╭─ Recorded information
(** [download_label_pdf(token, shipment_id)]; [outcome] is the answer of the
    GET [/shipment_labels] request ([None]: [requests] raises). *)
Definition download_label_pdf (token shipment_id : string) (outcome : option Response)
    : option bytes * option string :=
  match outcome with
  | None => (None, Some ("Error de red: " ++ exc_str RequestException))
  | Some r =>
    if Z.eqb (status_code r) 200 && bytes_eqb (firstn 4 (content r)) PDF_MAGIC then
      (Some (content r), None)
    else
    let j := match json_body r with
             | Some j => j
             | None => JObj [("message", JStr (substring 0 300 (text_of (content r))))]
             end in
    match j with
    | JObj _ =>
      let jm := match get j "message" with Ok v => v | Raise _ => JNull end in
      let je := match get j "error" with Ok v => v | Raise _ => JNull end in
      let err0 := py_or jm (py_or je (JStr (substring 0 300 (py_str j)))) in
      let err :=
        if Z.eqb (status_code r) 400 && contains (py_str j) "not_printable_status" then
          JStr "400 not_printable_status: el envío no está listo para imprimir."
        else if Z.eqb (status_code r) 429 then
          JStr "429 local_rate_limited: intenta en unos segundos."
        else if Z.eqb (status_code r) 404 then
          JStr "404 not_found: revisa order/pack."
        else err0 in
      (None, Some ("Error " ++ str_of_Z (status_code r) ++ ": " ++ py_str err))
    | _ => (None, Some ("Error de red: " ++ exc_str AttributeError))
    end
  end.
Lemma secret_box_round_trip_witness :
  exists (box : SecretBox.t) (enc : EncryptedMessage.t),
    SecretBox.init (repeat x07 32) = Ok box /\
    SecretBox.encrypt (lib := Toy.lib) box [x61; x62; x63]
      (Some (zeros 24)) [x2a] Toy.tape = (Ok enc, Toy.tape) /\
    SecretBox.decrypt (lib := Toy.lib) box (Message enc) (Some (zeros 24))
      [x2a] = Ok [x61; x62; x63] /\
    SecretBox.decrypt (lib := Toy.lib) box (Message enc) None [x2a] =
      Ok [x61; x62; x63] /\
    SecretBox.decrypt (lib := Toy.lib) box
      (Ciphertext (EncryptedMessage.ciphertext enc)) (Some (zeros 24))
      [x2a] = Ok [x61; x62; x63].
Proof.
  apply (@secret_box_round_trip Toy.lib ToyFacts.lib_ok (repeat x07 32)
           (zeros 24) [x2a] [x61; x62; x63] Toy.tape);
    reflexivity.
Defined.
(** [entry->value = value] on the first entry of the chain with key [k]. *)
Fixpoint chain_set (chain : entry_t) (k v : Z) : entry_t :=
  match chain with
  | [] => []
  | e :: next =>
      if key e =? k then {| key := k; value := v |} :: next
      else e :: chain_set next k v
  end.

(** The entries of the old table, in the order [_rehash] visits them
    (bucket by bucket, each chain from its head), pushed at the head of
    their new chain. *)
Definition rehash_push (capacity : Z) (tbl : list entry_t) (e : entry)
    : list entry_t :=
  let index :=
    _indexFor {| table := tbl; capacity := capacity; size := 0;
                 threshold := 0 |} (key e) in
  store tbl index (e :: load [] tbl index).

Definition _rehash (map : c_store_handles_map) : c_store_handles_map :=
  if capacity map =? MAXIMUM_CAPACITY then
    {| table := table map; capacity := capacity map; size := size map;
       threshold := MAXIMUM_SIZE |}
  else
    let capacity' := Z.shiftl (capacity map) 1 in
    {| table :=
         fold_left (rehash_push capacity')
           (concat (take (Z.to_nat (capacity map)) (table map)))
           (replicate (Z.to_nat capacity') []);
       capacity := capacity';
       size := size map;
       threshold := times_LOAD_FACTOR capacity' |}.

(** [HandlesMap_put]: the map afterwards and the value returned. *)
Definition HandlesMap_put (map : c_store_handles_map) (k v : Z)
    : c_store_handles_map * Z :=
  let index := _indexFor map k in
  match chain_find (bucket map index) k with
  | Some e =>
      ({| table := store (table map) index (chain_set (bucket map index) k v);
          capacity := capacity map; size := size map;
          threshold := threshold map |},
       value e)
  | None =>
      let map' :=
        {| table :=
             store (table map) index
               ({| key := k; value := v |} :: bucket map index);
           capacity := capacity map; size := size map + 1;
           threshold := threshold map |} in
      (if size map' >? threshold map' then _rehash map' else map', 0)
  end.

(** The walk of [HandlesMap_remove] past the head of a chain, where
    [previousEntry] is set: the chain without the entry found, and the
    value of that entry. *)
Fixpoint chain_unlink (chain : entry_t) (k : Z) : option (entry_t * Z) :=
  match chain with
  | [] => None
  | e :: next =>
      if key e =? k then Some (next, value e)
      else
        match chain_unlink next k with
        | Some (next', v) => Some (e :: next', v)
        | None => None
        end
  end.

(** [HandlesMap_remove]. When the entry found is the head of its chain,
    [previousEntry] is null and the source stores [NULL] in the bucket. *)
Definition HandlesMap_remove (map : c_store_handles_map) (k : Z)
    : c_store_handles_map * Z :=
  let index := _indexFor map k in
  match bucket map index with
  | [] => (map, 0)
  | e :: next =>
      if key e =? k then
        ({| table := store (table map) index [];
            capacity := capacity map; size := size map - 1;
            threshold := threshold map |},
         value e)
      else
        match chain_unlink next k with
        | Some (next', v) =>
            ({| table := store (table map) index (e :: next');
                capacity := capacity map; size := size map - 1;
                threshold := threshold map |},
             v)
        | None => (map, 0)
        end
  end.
╰─
Task description
Whenever the string "next" turns up in a line of the data, copy that line.

Problem solution
  | e :: next =>
      if key e =? k then {| key := k; value := v |} :: next
      else e :: chain_set next k v
  | e :: next =>
      if key e =? k then Some (next, value e)
        match chain_unlink next k with
        | Some (next', v) => Some (e :: next', v)
  | e :: next =>
        match chain_unlink next k with
        | Some (next', v) =>
            ({| table := store (table map) index (e :: next');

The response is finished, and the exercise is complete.